According to Banks, “Witkoff’s key to successful negotiation is straightforward, admitting that deals only work when they benefit all parties.” According to Tucker, this is “so different from the posture that the last couple of generations of diplomats have taken, which is like, here’s what we want. Shut up and do it.” When did Obama or Clinton ever talk like that to America’s enemies?

Figuring out what the terrorists want and trying to give it to them were the signature diplomatic policies of the Carter, Clinton and Biden administrations.

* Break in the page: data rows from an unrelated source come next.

(* ===== verification/ClaudeAdapter.v ===== *)
(** * The claude adapter ([crates/tjuaeui-session/src/adapter/claude.rs])

    [ClaudeAdapter] holds the half line and the state of the message being
    streamed; [frame_lines] cuts the bytes of the process into lines and maps
    each to its value and its session events, [flush_tail] what is left at the
    end, and one [parse_] definition per kind of frame is the mapping.
    [prompt_line] is the line [deliver_prompt] writes.  The crate that codes
    bytes in base 64 is the class [Base64].

    Shown: how the bytes arrive in chunks does not matter; what is written is
    read back as one frame a line; a message whose text is streamed and then
    repeated arrives once; what the result of a turn says. *)

From S2P Require Import Prelude SessionEvent SessionState SessionReducer SessionOrchestrator SessionCommand SerdeJson.
From Stdlib Require Import Floats.SpecFloat.

Class Base64 : Type := {
  b64_encode : list Byte.byte -> string;
  b64_decode : string -> option (list Byte.byte);
}.
Class Base64Ok `{Base64} : Prop := { b64_round b : b64_decode (b64_encode b) = Some b }.

(** An instance: a byte is coded as itself. *)
Module SampleBase64.
#[export] Instance sample_base64 : Base64 := {|
  b64_encode := String.string_of_list_byte;
  b64_decode s := Some (String.list_byte_of_string s);
|}.
#[export] Instance sample_base64_ok : Base64Ok.
Proof. split. intros b. simpl. by rewrite String.list_byte_of_string_of_list_byte. Qed.
End SampleBase64.

(** ** State *)
Module StreamBlockKind.
Inductive t : Type := Text | Thinking | Other.
#[export] Instance t_eq_dec : EqDecision t.
Proof. solve_decision. Defined.
End StreamBlockKind.
Export (hints) StreamBlockKind.

Record StreamState : Type := mkStreamState {
  stream_item_id : string;
  block_kind : gmap N StreamBlockKind.t;
  streamed_text : bool;
  streamed_thinking : bool;
}.

Record ClaudeAdapter : Type := mkClaudeAdapter {
  buf : list Byte.byte;
  stream : StreamState;
}.

Definition new_stream : StreamState := mkStreamState "" ∅ false false.
Definition new_adapter : ClaudeAdapter := mkClaudeAdapter [] new_stream.

Definition set_streamed_text (s : StreamState) : StreamState :=
  mkStreamState (stream_item_id s) (block_kind s) true (streamed_thinking s).
Definition set_streamed_thinking (s : StreamState) : StreamState :=
  mkStreamState (stream_item_id s) (block_kind s) (streamed_text s) true.
Definition set_block_kind (i : N) (k : StreamBlockKind.t) (s : StreamState) : StreamState :=
  mkStreamState (stream_item_id s) (<[i := k]> (block_kind s)) (streamed_text s) (streamed_thinking s).

(** ** Modes *)
Definition CLAUDE_PERMISSION_MODE_IDS : list string :=
  ["default"; "acceptEdits"; "bypassPermissions"; "plan"; "dontAsk"; "auto"].

Definition is_valid_claude_permission_mode (mode : string) : bool :=
  existsb (String.eqb mode) CLAUDE_PERMISSION_MODE_IDS.

Definition claude_permission_modes : list ModeInfo :=
  map (fun '(id, name, description) => mkModeInfo id name (Some description))
    [("default", "默认", "标准行为，执行危险操作前会请求确认");
     ("acceptEdits", "接受编辑", "自动接受文件编辑操作");
     ("plan", "计划模式", "仅制定计划，不实际执行工具");
     ("dontAsk", "不询问", "不请求权限，未预先允许的操作将被拒绝");
     ("bypassPermissions", "跳过权限检查", "跳过所有权限检查")].

Definition stream_item_key (item_id : string) (kind : StreamBlockKind.t) : string :=
  match kind with
  | StreamBlockKind.Text => item_id +:+ ":text"
  | StreamBlockKind.Thinking => item_id +:+ ":think"
  | StreamBlockKind.Other => item_id
  end.

(** ** Tool output *)
Definition TOOL_TEXT_CAP : nat := 16 * 1024.

Definition cap_text (s : string) : string :=
  if (TOOL_TEXT_CAP <? String.length s)%nat
  then of_bytes (take (floor_char_boundary (bytes s) TOOL_TEXT_CAP) (bytes s)) +:+ "…[truncated]"
  else s.

(** [n as u16] and the sum of four [u64], which wraps in a release build. *)
Definition as_u16 (n : N) : N := (n mod 2 ^ 16)%N.
Definition u64_wrapping_add (a b : N) : N := ((a + b) mod 2 ^ 64)%N.

Section Parse.
Context `{SerdeJson} `{Base64}.
Local Open Scope string_scope.

Definition parse_tool_result_block (el : Value) : option ToolResultContent.t :=
  match v_get "type" el ≫= as_str with
  | Some ty =>
      if ty =? "text" then
        (fun t => ToolResultContent.Text (cap_text t)) <$> (v_get "text" el ≫= as_str)
      else if ty =? "image" then
        src ← v_get "source" el;
        if bool_decide (v_get "type" src ≫= as_str = Some "base64") then
          media_type ← v_get "media_type" src ≫= as_str;
          b64 ← v_get "data" src ≫= as_str;
          data ← b64_decode b64;
          Some (ToolResultContent.Image media_type data)
        else None
      else None
  | None => None
  end.

Definition parse_tool_result_content (content : option Value) : list ToolResultContent.t :=
  match content with
  | Some v =>
      match as_str v with
      | Some s => [ToolResultContent.Text (cap_text s)]
      | None =>
          match as_array v with
          | Some arr => omap parse_tool_result_block arr
          | None => []
          end
      end
  | None => []
  end.

(** ** Frames *)
Definition parse_system (v : Value) : list (SessionEvent Value) :=
  let subtype := text_of (v_get "subtype" v) in
  if subtype =? "init" then []
  else if (subtype =? "api_retry") || (subtype =? "compact_boundary") || (subtype =? "compacting")
  then [Heartbeat]
  else [AdapterSpecific ("system/" +:+ subtype) v].

Definition parse_assistant_block (item_id : string) (parent : option string)
    (streamed_text streamed_thinking : bool) (b : Value) : list (SessionEvent Value) :=
  let ty := text_of (v_get "type" b) in
  if ty =? "text" then
    if streamed_text then []
    else [MessageDelta (stream_item_key item_id StreamBlockKind.Text) (text_of (v_get "text" b))]
  else if ty =? "thinking" then
    if streamed_thinking then []
    else [ThoughtDelta (stream_item_key item_id StreamBlockKind.Thinking) (text_of (v_get "thinking" b))]
  else if ty =? "tool_use" then
    let name := text_of (v_get "name" b) in
    if str_trim name =? "" then []
    else [ToolCall (text_of (v_get "id" b)) name SubagentKind.Inline (default Null (v_get "input" b)) parent]
  else [AdapterSpecific ("assistant/" +:+ ty) b].

Definition parse_assistant (s : StreamState) (v : Value) : list (SessionEvent Value) :=
  let msg := v_get "message" v in
  let item_id := text_of (field "id" msg) in
  let parent_tool_use_id := v_get "parent_tool_use_id" v ≫= as_str in
  let blocks := array_of (field "content" msg) in
  let same := stream_item_id s =? item_id in
  concat (map (parse_assistant_block item_id parent_tool_use_id
    (same && streamed_text s) (same && streamed_thinking s)) blocks).

Definition parse_user (v : Value) : list (SessionEvent Value) :=
  let parent_tool_use_id := v_get "parent_tool_use_id" v ≫= as_str in
  let blocks := array_of (field "content" (v_get "message" v)) in
  omap (fun b =>
    if bool_decide (v_get "type" b ≫= as_str = Some "tool_result") then
      Some (ToolResult (text_of (v_get "tool_use_id" b)) (bool_of (v_get "is_error" b))
        (parse_tool_result_content (v_get "content" b)) parent_tool_use_id)
    else None) blocks.

Definition result_outcome (v : Value) : TurnOutcome.t :=
  let reason :=
    match v_get "terminal_reason" v ≫= as_str with
    | Some r => r
    | None => text_of (v_get "stop_reason" v)
    end in
  if (reason =? "cancelled") || (reason =? "aborted_streaming") || (reason =? "aborted_tools") then
    TurnOutcome.Cancelled CancelReason.UserCancel
  else if (reason =? "max_tokens") || (reason =? "prompt_too_long") then
    TurnOutcome.Completed (StopReason.Truncated TruncationKind.MaxTokens)
  else if reason =? "max_turns" then
    TurnOutcome.Completed (StopReason.Truncated TruncationKind.MaxTurns)
  else if reason =? "refusal" then
    TurnOutcome.Completed (StopReason.Refused None)
  else TurnOutcome.Completed StopReason.EndTurn.

(** [!e.trim_start().starts_with("[ede_diagnostic]")] *)
Definition trim_start (s : string) : string := of_bytes (drop_spaces space_front 0 (bytes s)).
Definition is_diagnostic (e : string) : bool := String.prefix "[ede_diagnostic]" (trim_start e).

Fixpoint join (sep : string) (l : list string) : string :=
  match l with
  | [] => ""
  | [s] => s
  | s :: l' => s +:+ sep +:+ join sep l'
  end.

Definition result_errors (v : Value) : string :=
  join "; " (List.filter (fun e => negb (is_diagnostic e)) (omap as_str (array_of (v_get "errors" v)))).

Definition result_text_of (v : Value) : string :=
  let is_error := bool_of (v_get "is_error" v) in
  let from_errors :=
    if (result_errors v =? "") && is_error then text_of (v_get "subtype" v) else result_errors v in
  match v_get "result" v ≫= as_str with
  | Some s => if s =? "" then from_errors else s
  | None => from_errors
  end.

Definition result_usage (v : Value) : list (SessionEvent Value) :=
  match v_get "usage" v with
  | Some usage =>
      if is_object usage then
        let get k := default 0%N (v_get k usage ≫= as_u64) in
        let input_tokens := get "input_tokens" in
        let output_tokens := get "output_tokens" in
        let cache_creation := get "cache_creation_input_tokens" in
        let cache_read := get "cache_read_input_tokens" in
        let total_tokens :=
          default
            (u64_wrapping_add (u64_wrapping_add (u64_wrapping_add input_tokens output_tokens) cache_creation)
               cache_read)
            (v_get "total_tokens" usage ≫= as_u64) in
        [UsageDelta input_tokens output_tokens total_tokens (v_get "total_cost_usd" v ≫= as_f64)]
      else []
  | None => []
  end.

Definition parse_result (v : Value) : list (SessionEvent Value) :=
  TurnResult (bool_of (v_get "is_error" v)) (as_u16 <$> (v_get "api_error_status" v ≫= as_u64))
    (result_text_of v) 0 (result_outcome v) :: result_usage v.

(** *** [parse_stream_event] *)
Definition message_start (event : option Value) : StreamState :=
  mkStreamState (text_of (field "id" (field "message" event))) ∅ false false.

Definition content_block_start (event : option Value) (s : StreamState) : StreamState :=
  match u64_of (field "index" event) with
  | Some index =>
      let ty := text_of (field "type" (field "content_block" event)) in
      let kind :=
        if ty =? "text" then StreamBlockKind.Text
        else if ty =? "thinking" then StreamBlockKind.Thinking else StreamBlockKind.Other in
      set_block_kind index kind s
  | None => s
  end.

Definition content_block_delta (event : option Value) (s : StreamState) : list (SessionEvent Value) * StreamState :=
  let kind := u64_of (field "index" event) ≫= fun i => block_kind s !! i in
  let delta := field "delta" event in
  let delta_ty := text_of (field "type" delta) in
  match kind with
  | Some StreamBlockKind.Text =>
      if delta_ty =? "text_delta" then
        let text := text_of (field "text" delta) in
        if text =? "" then ([], s)
        else ([MessageDelta (stream_item_key (stream_item_id s) StreamBlockKind.Text) text], set_streamed_text s)
      else ([], s)
  | Some StreamBlockKind.Thinking =>
      if delta_ty =? "thinking_delta" then
        let text := text_of (field "thinking" delta) in
        if text =? "" then ([], s)
        else ([ThoughtDelta (stream_item_key (stream_item_id s) StreamBlockKind.Thinking) text],
              set_streamed_thinking s)
      else ([], s)
  | _ => ([], s)
  end.

Definition message_delta (event : option Value) : list (SessionEvent Value) :=
  let stop_reason := text_of (field "stop_reason" (field "delta" event)) in
  if (stop_reason =? "") || (stop_reason =? "tool_use") then []
  else [TurnResult false None "" 0 (result_outcome (default Null (field "delta" event)))].

Definition parse_stream_event (s : StreamState) (v : Value) : list (SessionEvent Value) * StreamState :=
  let event := v_get "event" v in
  let sub_ty := text_of (field "type" event) in
  if sub_ty =? "message_start" then ([], message_start event)
  else if sub_ty =? "content_block_start" then ([], content_block_start event s)
  else if sub_ty =? "content_block_delta" then content_block_delta event s
  else if (sub_ty =? "content_block_stop") || (sub_ty =? "message_stop") then ([], s)
  else if sub_ty =? "message_delta" then (message_delta event, s)
  else ([AdapterSpecific ("stream_event/" +:+ sub_ty) v], s).

Definition parse_control_request (v : Value) : list (SessionEvent Value) :=
  let request := v_get "request" v in
  let subtype := text_of (field "subtype" request) in
  let request_id := text_of (v_get "request_id" v) in
  if (subtype =? "can_use_tool") && negb (request_id =? "") then
    let tool_name := str_of (field "tool_name" request) in
    let input :=
      if bool_decide (tool_name = Some "AskUserQuestion") then field "input" request else None in
    [Permission request_id PermissionKind.Tool None tool_name input]
  else [AdapterSpecific ("control_request/" +:+ subtype) v].

Definition parse_control_cancel_request (v : Value) : list (SessionEvent Value) :=
  match v_get "request_id" v ≫= as_str with
  | Some id =>
      if id =? "" then [AdapterSpecific "control_cancel_request" v]
      else [PermissionResolved id PermissionKind.Tool]
  | None => [AdapterSpecific "control_cancel_request" v]
  end.
(** What follows the loop: the tail is flushed and the end is told.  [waited]
    is what [wait_for_exit] answers if it is asked, [summary] the redacted
    standard error. *)
Definition finish (e : Ending) (waited : option ExitStatusLite) (summary : option string) (r : Reader) st
    : ClaudeReaderState :=
  let st :=
    if panicked e then st
    else snd (process_batch (fst (flush_tail (parser r))) (turn_open_epoch r, st)) in
  let st := set_in_flight false st in
  let exit :=
    if hung e || panicked e then None
    else match proc_exited e with Some captured => captured | None => waited end in
  send (turn_gen st) (Detached exit summary) st.

(** One turn of the loop: the reader goes on, or the task has ended. *)
Definition read_step (o : Read.t) (waited : option ExitStatusLite) (summary : option string) (r : Reader) st
    : option Reader * ClaudeReaderState :=
  match o with
  | Read.Bytes chunk panics =>
      if panics then (None, finish (mkEnding false true None) waited summary r st)
      else let '(r, st) := read_bytes chunk r st in (Some r, st)
  | Read.Eof | Read.ReadError => (None, finish (mkEnding false false None) waited summary r st)
  | Read.StartupTimeout =>
      if seen_frame r then (Some r, st)
      else (None, finish (mkEnding true false None) waited summary r st)
  | Read.Exited status drained =>
      if seen_frame r then
        let '(p, r, st) := drain drained r st in
        (None, finish (mkEnding false p (Some status)) waited summary r st)
      else (Some r, st)
  end.

(** A reader whose process gave no stdio ends at once. *)
Definition reader_without_stdio st : ClaudeReaderState :=
  let st := set_in_flight false st in send (turn_gen st) (Detached None None) st.

End Reader.
(** The arguments are evaluated before the lock is taken. *)
Definition idle_tick : Prog Backend unit :=
  (do turn_active := reading (fun b => turn_in_flight (shared b)) in
   do suspended := atomic (fun b =>
     let '(suspended, c) := suspend_if_idle (now_ms io) turn_active (suspend b) in (suspended, set_suspend c b)) in
   if suspended then emit BackendSuspended else Ret tt)%tj.

Definition idle_check_interval_ms (ttl : option Z) : Z :=
  match ttl with
  | Some t => Z.max 1000 (Z.min (Z.quot t 4) 30000)
  | None => 30000
  end.

(** ** A turn of the live reader *)
Definition reader_step (o : Read.t) (waited : option ExitStatusLite) (summary : option string) (b : Backend) : Backend :=
  match slot (suspend b) with
  | Slot.Active (Some r) =>
      let '(r, st) := read_step o waited summary r (shared b) in
      set_suspend (set_slot (Slot.Active r) (suspend b)) (set_shared st b)
  | _ => b
  end.

End Commands.

(** ** Opening a session *)
Section Open.
Context `{SerdeJson} `{Base64}.
Local Open Scope string_scope.

Definition claude_session_id_for (uuid : Uuid) (logical_id : string) : string :=
  if is_uuid uuid logical_id then logical_id else new_v4 uuid.

Definition to_legacy_spec (uuid : Uuid) (spec : SessionSpec.t) : string * string * LegacySessionSpec.t :=
  match spec with
  | SessionSpec.Fresh session_id =>
      let claude_id := claude_session_id_for uuid session_id in
      (session_id, claude_id, LegacySessionSpec.Fresh claude_id)
  | SessionSpec.Resume session_id (Some bid) => (session_id, bid, LegacySessionSpec.Resume bid)
  | SessionSpec.Resume session_id None =>
      let claude_id := claude_session_id_for uuid session_id in
      (session_id, claude_id, LegacySessionSpec.Fresh claude_id)
  end.

Definition kv (pairs : list (string * string)) : Value := v_obj (map (fun '(k, v) => (k, v_str v)) pairs).

Definition mcp_entry (t : McpTransport.t) : Value :=
  match t with
  | McpTransport.Stdio command args env =>
      v_obj [("command", v_str command); ("args", v_arr (map v_str args)); ("env", kv env)]
  | McpTransport.Http url headers =>
      v_obj [("type", v_str "http"); ("url", v_str url); ("headers", kv headers)]
  | McpTransport.Sse url headers =>
      v_obj [("type", v_str "sse"); ("url", v_str url); ("headers", kv headers)]
  end.

Definition mcp_config (servers : list McpServerSpec) : Value :=
  v_obj [("mcpServers", v_obj (map (fun s => (mcp_name s, mcp_entry (mcp_transport s))) servers))].

Definition build_claude_mcp_config (servers : list McpServerSpec) : option string :=
  match servers with
  | [] => None
  | _ => Some (to_string (mcp_config servers))
  end.

(** [o.as_deref().map(str::trim).filter(|s| !s.is_empty())] *)
Definition trimmed (o : option string) : option string :=
  s ← o; if str_trim s =? "" then None else Some (str_trim s).

Definition permission_mode (mode : option string) : string :=
  match trimmed mode with
  | Some m => if is_valid_claude_permission_mode m then m else "default"
  | None => "default"
  end.

Definition build_claude_init_args (config : SessionConfig Value) : list string :=
  (match trimmed (preset_context (cfg_init config)) with
   | Some preset => ["--system-prompt"; preset]
   | None => []
   end
   ++ match build_claude_mcp_config (mcp_servers (cfg_init config)) with
      | Some mcp_json => ["--mcp-config"; mcp_json; "--strict-mcp-config"]
      | None => []
      end
   ++ ["--permission-mode"; permission_mode (cfg_mode config); "--allow-dangerously-skip-permissions";
       "--disallowed-tools"; "AskUserQuestion"]
   ++ match trimmed (cfg_model config) with
      | Some model => ["--model"; model]
      | None => []
      end)%list.

Definition prepend_args (head tail : list string) : list string := (head ++ tail)%list.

Those are the “old-school globalist solutions” which is why President Trump is such a breath of fresh air and Witkoff isn’t.

Witkoff’s initial Iran proposals pick up where Obama’s Iran Deal left off.

After reports emerged that the administration would let Iran keep a ‘civilian’ nuclear program, Witkoff appeared to suggest that the goal was Obama’s old capping enrichment gimmick.

“Iran “does not need to enrich past 3.67%. In some circumstances, they’re at 60%, in other circumstances 20%. That cannot be,” Witkoff argued. “You do not need to run — as they claim — a civil nuclear program where you’re enriching past 3.67%.”

Capping Iran’s nuclear enrichment at 3.67% had been the objective of Obama’s Iran Deal.

Obama had falsely claimed that his deal would force Iran to “keep its level of uranium enrichment at 3.67% — significantly below the enrichment level needed to create a bomb.”

The 3.67% was an Obama bait-and-switch.

“This would be a serious mistake because reactor grade uranium (3-5% enriched) can be quickly enriched to weapons grade,” Fred Fleitz, vice chair of the America First Policy Institute, warned, showing that 3.5% could go to 90% in only months. “Given Iran’s secret nuclear weapons research, Iran cannot be trusted to do ANY uranium enrichment.”

Witkoff has since reversed course and stated that Iran must stop and eliminate enrichment.

But the 3.67% number was revealing of where Witkoff gets his ideas. The enrichment cap and the talk of verification on enrichment were xeroxed right from Obama, Biden and the EU.

In 2023, Brett McGurk, Witkoff’s pal, had been dispatched by the Biden administration to offer Iran sanctions relief in exchange for freezing some of its nuclear enrichment.

It may not be a new idea, but Witkoff’s defenders are the only ones who accuse him of having new ideas. The Obama and Biden pros recognize that Witkoff is following in their footsteps.

Whatever Witkoff’s agendas are, he’s in over his head, and he outsourced his negotiations to everyone from the Biden team to the Islamic terror state of Qatar with whom he’s done business and whose terrorist leaders he has repeatedly praised. Knowing nothing about the Middle East hasn’t given him a fresh perspective: it just made him an easy dupe for everyone who does.

“I thought we had a deal — an acceptable deal. I even thought we had an approval from Hamas,” Witkoff had told FOX News. “Maybe that’s just me getting duped.”

It’s an honest admission. Witkoff’s defenders who pretend that he’s a genius shaking up diplomacy by appeasing Islamic terrorist states could at least try to be as honest as him.